[[ INPUT DATA open ]]

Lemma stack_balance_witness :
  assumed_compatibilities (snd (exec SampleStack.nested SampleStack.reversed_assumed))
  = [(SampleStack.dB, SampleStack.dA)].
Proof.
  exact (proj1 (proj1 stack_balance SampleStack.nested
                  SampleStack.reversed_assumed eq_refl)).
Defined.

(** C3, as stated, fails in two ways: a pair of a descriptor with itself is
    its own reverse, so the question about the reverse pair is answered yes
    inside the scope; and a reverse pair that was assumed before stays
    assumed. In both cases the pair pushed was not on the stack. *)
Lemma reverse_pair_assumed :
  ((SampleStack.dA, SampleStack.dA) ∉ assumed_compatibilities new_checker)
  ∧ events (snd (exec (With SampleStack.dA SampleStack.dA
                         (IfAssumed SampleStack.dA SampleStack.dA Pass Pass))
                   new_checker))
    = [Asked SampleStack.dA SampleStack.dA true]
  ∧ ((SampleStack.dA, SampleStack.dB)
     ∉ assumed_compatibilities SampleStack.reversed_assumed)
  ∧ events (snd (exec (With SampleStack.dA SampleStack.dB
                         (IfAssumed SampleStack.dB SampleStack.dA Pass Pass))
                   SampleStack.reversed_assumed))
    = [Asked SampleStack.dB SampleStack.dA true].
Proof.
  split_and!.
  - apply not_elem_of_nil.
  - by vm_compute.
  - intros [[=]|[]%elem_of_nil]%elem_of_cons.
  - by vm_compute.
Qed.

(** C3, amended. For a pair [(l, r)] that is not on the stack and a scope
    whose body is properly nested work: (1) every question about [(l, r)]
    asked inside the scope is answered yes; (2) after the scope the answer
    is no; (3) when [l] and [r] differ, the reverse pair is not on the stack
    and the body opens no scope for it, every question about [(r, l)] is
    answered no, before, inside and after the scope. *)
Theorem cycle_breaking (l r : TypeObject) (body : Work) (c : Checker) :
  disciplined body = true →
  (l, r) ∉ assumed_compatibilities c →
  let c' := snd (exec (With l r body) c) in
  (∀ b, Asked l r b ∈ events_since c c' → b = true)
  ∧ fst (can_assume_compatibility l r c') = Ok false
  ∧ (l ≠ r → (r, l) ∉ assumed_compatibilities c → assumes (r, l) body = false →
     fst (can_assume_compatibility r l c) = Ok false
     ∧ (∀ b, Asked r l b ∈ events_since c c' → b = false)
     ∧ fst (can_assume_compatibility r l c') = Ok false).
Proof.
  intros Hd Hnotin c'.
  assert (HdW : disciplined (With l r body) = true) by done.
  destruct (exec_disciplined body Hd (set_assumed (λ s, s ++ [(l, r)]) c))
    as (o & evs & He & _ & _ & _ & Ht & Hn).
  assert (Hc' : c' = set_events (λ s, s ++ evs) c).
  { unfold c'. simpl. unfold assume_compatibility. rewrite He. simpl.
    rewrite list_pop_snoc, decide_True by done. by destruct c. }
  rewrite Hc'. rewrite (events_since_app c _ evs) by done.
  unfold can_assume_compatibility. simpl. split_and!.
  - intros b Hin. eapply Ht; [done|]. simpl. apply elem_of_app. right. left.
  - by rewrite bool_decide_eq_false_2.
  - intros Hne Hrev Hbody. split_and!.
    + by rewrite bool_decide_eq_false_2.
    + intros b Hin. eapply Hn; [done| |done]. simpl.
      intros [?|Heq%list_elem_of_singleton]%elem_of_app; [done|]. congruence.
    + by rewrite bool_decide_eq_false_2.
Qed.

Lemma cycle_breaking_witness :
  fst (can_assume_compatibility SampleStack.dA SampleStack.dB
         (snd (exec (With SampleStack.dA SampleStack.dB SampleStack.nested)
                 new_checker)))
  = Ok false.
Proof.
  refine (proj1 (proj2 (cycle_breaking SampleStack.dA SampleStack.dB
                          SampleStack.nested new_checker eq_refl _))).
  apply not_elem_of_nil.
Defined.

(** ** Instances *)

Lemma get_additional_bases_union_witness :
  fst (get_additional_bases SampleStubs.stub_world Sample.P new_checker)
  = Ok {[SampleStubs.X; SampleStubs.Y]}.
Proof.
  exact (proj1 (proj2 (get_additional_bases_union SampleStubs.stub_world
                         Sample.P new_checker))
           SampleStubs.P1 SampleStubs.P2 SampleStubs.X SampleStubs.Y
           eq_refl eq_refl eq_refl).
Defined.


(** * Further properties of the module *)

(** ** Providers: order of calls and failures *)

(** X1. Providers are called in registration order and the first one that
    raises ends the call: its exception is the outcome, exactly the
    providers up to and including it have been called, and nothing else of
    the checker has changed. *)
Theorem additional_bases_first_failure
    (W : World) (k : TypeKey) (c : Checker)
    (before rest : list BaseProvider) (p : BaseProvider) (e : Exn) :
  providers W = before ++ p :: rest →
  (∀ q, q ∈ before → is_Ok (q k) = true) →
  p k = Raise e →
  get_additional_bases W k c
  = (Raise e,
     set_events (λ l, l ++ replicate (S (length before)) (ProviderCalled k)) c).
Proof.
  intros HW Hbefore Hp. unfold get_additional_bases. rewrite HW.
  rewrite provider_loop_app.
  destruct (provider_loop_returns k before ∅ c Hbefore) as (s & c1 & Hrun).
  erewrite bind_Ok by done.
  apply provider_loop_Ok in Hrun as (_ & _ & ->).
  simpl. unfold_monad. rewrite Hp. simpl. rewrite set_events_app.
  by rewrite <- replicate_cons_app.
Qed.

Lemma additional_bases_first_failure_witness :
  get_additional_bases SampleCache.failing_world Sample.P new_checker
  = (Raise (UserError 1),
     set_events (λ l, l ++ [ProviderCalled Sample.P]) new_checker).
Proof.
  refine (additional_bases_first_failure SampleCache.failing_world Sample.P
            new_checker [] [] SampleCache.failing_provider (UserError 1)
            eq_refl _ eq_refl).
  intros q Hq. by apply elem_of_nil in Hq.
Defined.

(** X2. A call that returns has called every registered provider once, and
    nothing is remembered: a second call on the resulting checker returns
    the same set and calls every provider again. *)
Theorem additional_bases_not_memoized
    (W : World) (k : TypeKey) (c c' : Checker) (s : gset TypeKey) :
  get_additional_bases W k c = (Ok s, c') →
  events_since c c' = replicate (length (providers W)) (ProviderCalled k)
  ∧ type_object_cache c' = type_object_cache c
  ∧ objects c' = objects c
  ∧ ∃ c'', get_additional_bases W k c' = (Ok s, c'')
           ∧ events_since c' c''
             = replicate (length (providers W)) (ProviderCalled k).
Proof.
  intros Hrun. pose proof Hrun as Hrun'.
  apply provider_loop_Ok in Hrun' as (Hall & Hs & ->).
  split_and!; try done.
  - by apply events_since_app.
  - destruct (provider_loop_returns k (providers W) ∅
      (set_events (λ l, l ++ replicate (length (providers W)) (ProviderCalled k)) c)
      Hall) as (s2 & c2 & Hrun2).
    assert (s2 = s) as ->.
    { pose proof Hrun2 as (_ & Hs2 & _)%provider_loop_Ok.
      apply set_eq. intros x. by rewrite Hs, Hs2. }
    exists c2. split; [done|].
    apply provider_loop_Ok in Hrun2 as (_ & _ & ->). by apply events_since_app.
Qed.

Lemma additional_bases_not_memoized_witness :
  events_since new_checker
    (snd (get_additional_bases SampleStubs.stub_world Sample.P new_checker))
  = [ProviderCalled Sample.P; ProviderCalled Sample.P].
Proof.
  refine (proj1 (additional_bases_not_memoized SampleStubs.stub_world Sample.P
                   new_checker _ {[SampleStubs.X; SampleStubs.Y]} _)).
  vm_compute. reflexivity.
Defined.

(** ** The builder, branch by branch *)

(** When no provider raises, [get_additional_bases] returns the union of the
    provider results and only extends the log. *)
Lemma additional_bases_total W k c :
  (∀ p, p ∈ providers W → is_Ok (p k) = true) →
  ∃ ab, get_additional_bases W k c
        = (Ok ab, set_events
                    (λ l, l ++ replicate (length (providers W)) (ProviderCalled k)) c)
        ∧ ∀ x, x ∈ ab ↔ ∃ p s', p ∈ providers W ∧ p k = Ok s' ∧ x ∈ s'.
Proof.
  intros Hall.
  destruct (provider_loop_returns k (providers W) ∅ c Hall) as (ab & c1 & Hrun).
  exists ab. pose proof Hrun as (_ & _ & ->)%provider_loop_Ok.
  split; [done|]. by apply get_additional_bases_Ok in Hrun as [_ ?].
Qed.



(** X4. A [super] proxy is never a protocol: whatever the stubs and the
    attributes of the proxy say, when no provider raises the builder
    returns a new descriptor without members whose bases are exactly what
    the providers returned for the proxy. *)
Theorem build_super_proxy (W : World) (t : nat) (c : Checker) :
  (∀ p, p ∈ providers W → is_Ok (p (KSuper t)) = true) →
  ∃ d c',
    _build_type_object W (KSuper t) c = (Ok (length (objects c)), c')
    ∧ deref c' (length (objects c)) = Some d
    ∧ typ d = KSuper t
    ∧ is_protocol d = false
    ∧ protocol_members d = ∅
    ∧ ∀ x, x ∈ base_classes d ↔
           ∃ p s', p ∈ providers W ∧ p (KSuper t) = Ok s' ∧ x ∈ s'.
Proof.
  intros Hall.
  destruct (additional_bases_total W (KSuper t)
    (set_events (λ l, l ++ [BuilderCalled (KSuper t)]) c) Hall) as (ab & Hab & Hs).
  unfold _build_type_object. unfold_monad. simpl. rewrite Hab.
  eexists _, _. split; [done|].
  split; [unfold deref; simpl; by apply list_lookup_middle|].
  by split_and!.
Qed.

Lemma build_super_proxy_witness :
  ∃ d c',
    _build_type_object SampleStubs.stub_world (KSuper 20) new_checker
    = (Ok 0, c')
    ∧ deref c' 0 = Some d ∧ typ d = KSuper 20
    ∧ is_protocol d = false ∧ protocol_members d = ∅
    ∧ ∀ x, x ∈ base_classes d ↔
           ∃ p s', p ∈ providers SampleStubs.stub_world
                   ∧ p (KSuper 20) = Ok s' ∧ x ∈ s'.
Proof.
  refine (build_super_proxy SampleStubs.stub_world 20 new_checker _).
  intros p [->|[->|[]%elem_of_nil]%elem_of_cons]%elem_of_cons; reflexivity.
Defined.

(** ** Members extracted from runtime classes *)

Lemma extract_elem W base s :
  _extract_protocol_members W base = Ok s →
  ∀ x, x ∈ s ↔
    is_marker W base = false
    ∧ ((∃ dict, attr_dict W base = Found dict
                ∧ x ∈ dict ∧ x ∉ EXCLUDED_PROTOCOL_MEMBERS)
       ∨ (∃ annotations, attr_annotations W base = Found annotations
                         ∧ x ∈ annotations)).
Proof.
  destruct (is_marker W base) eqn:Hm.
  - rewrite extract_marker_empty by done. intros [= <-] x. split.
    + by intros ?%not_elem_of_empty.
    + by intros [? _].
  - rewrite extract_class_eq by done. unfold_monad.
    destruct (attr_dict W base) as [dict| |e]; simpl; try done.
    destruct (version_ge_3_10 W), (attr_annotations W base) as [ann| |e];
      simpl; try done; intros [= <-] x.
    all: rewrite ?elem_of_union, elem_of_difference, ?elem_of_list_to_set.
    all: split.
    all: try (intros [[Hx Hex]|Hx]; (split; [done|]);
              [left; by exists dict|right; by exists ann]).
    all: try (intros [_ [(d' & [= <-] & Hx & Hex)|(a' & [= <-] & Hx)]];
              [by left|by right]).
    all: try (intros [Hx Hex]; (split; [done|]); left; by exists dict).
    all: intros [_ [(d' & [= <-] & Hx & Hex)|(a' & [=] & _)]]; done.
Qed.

[[ INPUT DATA closed ]]

▶ **EXERCISE**
The response is to be a bare number: the tally of lines in the listing above with the word "refine".

▶ **SOLUTION TO THIS EXERCISE**
4